WORK TASK:
Collect each line of the entries that holds the string "todo".

Stored dataset items:
--- START ---

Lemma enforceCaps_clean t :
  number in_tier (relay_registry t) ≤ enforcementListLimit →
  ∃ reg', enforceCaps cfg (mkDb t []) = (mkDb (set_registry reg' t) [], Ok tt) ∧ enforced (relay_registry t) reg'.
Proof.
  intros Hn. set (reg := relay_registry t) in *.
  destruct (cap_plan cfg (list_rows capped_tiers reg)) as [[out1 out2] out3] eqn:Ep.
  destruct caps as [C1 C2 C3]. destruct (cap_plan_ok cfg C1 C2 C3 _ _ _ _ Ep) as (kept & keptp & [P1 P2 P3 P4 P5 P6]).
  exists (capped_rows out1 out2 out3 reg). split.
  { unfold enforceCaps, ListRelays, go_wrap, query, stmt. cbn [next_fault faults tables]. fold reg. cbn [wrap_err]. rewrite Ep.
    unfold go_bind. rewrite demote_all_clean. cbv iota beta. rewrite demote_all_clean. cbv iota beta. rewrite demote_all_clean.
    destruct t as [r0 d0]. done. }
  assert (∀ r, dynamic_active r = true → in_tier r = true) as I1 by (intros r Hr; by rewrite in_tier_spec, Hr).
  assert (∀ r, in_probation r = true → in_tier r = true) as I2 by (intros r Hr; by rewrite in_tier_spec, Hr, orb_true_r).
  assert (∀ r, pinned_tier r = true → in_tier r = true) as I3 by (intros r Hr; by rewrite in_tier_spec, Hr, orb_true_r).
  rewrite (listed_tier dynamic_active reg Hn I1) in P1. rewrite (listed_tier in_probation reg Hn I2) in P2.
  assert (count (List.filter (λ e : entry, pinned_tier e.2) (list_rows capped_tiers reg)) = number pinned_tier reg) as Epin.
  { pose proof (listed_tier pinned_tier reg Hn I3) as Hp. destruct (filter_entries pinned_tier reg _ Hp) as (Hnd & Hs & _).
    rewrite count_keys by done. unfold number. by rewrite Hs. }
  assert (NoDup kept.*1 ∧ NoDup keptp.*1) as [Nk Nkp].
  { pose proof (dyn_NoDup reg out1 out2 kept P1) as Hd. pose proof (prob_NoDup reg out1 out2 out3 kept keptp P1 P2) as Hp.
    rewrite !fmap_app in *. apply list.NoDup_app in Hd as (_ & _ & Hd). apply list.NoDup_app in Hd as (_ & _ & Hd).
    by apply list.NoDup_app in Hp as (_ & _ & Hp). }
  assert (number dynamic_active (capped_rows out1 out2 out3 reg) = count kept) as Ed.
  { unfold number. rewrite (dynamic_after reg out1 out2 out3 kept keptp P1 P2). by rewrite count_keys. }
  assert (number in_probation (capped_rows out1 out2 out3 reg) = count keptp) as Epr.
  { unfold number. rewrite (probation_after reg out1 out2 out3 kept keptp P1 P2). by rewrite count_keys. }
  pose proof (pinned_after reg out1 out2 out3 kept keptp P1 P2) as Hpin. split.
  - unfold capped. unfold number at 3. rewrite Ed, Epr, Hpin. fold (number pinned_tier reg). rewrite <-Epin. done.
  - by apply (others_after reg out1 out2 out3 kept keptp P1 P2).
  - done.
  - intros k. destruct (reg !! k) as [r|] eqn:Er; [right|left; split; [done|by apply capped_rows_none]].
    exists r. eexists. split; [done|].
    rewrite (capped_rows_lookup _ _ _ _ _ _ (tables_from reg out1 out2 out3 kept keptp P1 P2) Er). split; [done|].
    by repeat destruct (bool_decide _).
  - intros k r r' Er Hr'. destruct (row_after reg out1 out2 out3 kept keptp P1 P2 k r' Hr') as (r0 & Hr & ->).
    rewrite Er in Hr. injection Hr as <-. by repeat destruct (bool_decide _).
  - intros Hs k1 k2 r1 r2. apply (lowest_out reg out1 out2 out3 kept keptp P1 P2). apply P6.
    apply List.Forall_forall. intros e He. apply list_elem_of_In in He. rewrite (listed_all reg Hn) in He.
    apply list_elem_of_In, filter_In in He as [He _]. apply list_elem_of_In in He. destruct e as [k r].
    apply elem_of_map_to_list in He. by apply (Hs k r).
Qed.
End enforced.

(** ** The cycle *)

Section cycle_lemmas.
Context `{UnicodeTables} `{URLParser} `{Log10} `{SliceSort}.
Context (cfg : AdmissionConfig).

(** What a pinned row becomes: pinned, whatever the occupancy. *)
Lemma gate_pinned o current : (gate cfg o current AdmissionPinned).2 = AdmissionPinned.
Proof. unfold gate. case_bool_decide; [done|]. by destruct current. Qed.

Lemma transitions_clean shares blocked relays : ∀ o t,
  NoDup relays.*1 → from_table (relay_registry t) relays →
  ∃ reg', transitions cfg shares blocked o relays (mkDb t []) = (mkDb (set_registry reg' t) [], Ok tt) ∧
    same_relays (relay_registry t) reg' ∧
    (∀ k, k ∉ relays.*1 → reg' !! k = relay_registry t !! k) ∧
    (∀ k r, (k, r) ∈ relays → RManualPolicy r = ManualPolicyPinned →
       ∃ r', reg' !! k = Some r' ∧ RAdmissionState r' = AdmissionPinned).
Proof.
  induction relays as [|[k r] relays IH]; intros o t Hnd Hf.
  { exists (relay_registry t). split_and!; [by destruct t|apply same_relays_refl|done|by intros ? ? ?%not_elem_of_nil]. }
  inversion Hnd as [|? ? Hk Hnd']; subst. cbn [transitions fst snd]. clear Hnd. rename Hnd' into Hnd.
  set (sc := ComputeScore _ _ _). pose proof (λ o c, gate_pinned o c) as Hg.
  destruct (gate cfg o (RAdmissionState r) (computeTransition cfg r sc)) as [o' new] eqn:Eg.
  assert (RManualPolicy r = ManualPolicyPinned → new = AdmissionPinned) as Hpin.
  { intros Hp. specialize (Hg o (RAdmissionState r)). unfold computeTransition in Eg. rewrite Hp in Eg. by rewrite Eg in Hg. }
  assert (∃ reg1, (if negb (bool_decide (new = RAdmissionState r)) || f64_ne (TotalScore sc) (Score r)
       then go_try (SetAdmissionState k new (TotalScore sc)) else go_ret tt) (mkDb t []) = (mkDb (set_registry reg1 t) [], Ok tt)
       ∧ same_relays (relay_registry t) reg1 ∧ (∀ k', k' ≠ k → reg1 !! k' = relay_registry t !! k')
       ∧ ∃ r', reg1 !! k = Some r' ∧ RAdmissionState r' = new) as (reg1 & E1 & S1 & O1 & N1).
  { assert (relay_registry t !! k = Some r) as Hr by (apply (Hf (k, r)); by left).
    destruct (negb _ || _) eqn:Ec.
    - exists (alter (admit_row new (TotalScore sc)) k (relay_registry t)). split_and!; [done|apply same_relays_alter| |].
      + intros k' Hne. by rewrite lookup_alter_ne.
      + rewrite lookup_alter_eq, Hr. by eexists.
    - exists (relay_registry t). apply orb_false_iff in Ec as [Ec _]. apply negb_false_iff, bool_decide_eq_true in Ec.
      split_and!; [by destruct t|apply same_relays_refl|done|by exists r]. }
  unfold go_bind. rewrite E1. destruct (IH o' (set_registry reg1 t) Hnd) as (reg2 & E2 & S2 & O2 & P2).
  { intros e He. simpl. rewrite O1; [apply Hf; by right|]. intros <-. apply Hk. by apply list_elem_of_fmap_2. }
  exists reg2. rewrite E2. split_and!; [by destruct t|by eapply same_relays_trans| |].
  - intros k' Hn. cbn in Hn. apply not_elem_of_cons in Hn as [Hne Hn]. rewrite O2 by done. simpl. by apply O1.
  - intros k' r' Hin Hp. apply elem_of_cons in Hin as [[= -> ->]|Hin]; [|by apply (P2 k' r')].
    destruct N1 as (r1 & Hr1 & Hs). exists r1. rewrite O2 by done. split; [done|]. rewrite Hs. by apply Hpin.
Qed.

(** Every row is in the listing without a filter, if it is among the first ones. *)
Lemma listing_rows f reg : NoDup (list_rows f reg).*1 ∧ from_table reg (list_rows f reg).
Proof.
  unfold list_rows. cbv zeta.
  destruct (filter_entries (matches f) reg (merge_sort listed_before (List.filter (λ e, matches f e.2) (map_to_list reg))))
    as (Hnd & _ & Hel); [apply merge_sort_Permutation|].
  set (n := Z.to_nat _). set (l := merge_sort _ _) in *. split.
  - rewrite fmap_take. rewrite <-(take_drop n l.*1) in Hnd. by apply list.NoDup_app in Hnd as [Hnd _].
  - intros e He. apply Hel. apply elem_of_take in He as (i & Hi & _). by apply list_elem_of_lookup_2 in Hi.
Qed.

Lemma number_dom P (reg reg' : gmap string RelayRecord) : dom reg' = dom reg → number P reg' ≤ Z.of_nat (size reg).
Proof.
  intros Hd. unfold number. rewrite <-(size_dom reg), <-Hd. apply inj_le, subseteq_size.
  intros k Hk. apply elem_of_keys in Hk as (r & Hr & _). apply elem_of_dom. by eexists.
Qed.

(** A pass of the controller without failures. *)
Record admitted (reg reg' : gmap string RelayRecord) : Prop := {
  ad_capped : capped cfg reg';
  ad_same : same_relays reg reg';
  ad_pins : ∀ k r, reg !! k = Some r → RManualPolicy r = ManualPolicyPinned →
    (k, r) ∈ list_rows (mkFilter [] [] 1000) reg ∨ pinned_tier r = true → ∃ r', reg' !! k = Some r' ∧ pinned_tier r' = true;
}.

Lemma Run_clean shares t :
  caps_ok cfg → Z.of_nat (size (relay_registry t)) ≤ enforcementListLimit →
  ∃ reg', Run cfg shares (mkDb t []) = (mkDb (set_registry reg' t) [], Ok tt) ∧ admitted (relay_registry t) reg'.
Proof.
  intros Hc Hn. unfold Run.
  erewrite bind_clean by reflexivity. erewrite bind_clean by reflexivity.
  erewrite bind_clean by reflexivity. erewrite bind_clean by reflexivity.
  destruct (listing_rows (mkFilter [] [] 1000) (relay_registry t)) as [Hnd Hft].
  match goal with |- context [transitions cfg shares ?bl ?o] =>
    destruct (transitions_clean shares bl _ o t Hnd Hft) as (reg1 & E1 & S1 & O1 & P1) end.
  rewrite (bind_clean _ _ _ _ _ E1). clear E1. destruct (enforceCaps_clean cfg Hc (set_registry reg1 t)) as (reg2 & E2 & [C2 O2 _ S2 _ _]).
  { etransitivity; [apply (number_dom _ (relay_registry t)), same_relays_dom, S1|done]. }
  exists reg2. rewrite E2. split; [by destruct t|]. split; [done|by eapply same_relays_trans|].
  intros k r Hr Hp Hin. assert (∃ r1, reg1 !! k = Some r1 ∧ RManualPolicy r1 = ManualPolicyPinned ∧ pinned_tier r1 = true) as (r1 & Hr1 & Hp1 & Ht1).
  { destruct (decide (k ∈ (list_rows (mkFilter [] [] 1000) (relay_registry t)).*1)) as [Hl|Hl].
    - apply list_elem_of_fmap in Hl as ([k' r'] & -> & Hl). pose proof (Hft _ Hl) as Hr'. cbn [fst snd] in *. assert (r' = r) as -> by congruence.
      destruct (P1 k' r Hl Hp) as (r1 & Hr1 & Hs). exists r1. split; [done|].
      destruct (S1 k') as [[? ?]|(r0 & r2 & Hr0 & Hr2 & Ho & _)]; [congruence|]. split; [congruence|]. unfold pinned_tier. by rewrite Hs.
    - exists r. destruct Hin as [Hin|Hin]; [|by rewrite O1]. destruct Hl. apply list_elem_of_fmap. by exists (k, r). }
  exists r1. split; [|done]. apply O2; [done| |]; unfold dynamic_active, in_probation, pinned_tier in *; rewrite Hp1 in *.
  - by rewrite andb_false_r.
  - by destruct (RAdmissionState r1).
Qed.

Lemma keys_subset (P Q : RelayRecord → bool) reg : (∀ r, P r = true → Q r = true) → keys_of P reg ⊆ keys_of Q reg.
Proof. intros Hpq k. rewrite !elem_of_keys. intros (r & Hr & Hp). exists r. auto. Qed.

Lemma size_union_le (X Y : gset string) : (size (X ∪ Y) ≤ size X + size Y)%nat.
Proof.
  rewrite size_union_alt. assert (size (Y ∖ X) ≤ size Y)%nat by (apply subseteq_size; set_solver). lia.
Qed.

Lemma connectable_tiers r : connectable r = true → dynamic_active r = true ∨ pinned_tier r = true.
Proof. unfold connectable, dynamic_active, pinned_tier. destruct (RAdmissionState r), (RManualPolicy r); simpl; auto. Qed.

--- END ---
--- START ---

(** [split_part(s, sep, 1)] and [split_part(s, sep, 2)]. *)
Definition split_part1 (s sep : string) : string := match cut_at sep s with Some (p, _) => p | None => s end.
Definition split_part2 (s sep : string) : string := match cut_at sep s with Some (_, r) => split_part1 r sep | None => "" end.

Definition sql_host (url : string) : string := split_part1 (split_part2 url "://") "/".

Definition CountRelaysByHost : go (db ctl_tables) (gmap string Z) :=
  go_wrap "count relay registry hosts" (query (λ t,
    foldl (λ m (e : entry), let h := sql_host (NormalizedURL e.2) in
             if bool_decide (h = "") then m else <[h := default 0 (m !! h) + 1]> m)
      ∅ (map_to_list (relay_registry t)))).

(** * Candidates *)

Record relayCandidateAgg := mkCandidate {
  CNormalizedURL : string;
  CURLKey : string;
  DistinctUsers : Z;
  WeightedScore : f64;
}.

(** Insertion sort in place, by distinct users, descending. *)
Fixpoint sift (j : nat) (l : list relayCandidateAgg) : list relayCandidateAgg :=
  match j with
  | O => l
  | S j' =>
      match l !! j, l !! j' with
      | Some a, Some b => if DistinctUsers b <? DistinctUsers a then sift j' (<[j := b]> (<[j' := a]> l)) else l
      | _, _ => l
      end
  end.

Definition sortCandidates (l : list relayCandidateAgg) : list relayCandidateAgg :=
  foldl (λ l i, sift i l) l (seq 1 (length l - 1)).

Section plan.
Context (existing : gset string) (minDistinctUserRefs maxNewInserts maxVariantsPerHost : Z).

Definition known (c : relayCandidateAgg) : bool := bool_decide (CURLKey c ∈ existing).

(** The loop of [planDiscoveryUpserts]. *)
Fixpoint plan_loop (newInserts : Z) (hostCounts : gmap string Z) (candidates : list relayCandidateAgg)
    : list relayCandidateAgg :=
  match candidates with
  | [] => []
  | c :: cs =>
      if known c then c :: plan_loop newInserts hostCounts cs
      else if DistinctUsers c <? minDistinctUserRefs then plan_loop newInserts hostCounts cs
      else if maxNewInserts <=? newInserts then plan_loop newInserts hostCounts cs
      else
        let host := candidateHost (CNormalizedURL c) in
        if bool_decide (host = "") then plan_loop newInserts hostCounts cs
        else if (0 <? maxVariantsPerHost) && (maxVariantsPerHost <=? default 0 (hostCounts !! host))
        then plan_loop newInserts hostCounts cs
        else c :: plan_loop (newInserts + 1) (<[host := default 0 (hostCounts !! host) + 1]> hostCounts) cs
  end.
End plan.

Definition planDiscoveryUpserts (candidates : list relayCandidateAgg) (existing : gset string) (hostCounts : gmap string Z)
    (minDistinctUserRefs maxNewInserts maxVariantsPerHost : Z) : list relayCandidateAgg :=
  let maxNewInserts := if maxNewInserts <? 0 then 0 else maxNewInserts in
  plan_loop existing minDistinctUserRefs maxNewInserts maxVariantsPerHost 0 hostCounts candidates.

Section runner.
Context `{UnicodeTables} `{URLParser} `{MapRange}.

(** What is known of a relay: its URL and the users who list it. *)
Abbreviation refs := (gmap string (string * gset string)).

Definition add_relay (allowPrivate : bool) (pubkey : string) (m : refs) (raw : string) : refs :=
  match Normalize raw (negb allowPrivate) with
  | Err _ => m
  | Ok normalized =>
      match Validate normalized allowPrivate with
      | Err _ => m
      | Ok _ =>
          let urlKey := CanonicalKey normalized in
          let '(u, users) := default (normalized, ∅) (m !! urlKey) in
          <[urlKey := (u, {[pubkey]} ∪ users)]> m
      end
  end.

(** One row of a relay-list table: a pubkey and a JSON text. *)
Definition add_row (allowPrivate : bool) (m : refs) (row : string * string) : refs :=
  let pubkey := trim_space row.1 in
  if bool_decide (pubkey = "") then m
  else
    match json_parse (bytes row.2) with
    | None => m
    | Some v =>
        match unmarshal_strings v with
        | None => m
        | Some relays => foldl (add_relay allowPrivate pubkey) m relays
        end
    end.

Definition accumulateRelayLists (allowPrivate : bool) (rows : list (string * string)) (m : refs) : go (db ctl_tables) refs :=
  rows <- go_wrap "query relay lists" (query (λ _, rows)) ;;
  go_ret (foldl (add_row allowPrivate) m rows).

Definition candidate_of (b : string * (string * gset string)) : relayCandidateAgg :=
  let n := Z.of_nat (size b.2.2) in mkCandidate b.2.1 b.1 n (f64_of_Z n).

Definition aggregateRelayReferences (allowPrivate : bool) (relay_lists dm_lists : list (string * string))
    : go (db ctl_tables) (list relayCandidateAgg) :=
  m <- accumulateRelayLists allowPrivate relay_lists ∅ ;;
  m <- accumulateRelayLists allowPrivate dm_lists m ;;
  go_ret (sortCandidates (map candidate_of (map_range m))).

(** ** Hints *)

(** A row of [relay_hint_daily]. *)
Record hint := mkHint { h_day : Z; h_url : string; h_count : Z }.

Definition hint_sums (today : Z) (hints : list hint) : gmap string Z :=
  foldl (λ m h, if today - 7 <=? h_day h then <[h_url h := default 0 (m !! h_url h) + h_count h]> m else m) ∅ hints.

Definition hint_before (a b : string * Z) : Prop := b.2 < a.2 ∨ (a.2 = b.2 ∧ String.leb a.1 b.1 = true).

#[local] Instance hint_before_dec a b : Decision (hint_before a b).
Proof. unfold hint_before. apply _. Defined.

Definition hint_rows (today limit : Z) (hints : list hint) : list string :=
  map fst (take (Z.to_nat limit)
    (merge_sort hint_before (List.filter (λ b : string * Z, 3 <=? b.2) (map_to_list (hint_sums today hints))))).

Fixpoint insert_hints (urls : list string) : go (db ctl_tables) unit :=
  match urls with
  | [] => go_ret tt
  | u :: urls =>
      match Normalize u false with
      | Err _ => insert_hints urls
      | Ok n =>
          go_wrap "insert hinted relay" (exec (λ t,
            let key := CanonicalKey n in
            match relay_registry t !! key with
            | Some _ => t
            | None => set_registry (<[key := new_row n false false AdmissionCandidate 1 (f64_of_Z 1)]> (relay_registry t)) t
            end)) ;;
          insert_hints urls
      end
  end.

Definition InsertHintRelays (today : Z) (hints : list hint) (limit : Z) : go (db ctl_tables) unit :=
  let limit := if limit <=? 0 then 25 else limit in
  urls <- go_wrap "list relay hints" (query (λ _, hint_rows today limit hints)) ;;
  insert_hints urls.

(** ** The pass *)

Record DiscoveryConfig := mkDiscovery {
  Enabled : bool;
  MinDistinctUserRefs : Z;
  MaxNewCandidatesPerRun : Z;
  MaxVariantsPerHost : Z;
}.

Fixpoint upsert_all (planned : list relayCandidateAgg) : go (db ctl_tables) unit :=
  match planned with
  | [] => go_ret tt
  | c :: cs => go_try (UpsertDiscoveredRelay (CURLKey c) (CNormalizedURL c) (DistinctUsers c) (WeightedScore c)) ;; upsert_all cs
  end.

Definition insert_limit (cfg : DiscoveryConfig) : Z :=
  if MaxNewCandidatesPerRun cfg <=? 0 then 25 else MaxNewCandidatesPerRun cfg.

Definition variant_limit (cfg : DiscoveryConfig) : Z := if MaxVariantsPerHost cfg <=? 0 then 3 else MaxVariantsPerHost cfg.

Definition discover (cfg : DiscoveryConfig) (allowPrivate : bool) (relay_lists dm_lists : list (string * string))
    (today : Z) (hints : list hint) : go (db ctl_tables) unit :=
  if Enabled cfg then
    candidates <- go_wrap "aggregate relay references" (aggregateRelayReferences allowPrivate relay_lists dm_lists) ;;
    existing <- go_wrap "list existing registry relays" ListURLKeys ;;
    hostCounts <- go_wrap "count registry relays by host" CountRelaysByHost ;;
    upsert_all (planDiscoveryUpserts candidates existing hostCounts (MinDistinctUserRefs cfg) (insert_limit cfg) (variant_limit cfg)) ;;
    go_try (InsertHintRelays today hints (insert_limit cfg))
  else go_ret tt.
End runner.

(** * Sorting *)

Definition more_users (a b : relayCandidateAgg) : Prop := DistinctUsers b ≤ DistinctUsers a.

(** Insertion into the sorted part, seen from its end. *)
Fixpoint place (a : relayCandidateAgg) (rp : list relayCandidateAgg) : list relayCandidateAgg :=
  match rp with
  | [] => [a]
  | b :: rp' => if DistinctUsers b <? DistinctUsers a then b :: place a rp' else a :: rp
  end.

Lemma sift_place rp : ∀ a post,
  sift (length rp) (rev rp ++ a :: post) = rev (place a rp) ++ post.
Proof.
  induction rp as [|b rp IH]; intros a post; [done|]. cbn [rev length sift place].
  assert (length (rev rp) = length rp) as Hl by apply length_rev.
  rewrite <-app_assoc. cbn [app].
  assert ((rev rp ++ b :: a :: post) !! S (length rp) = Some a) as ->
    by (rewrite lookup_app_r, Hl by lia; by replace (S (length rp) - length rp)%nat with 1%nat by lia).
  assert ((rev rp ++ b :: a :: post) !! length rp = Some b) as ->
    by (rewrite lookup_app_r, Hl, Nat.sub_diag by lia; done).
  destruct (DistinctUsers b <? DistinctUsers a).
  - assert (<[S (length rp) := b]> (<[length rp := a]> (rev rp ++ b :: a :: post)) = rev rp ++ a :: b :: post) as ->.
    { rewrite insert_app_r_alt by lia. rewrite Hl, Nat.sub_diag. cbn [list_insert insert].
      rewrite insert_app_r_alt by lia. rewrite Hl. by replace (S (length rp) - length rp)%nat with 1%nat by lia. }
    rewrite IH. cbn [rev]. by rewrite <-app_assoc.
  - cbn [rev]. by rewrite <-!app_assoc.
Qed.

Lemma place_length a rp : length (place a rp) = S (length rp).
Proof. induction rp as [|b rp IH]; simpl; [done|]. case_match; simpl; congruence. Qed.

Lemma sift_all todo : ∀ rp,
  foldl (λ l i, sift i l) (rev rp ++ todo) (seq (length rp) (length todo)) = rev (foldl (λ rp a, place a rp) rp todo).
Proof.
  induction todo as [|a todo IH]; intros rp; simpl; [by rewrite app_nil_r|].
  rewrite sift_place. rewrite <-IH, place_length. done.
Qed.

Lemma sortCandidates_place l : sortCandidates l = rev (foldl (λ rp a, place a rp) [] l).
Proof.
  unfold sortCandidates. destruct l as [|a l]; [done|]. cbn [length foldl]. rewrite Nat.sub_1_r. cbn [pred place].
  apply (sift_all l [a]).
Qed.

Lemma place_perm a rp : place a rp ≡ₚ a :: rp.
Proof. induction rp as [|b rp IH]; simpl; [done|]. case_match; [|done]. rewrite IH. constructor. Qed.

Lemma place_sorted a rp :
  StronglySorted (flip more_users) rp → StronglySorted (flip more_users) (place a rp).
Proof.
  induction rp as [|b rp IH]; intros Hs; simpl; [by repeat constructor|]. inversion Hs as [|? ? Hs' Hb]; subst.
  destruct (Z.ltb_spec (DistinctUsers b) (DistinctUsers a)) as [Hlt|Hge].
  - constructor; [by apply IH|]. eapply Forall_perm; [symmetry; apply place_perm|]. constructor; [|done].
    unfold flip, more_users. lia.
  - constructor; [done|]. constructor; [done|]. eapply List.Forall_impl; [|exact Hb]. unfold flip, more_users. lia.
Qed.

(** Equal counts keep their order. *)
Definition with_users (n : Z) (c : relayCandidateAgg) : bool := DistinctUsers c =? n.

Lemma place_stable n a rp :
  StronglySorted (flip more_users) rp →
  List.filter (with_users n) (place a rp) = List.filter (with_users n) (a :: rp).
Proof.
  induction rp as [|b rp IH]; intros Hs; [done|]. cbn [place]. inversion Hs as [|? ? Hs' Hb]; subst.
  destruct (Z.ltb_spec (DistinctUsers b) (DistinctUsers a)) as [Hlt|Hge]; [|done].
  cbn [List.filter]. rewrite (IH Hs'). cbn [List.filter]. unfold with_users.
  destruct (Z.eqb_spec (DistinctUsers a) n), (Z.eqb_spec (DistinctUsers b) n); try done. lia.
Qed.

--- END ---

OUTPUT OF THE TASK:
Lemma sift_all todo : ∀ rp,
  foldl (λ l i, sift i l) (rev rp ++ todo) (seq (length rp) (length todo)) = rev (foldl (λ rp a, place a rp) rp todo).
  induction todo as [|a todo IH]; intros rp; simpl; [by rewrite app_nil_r|].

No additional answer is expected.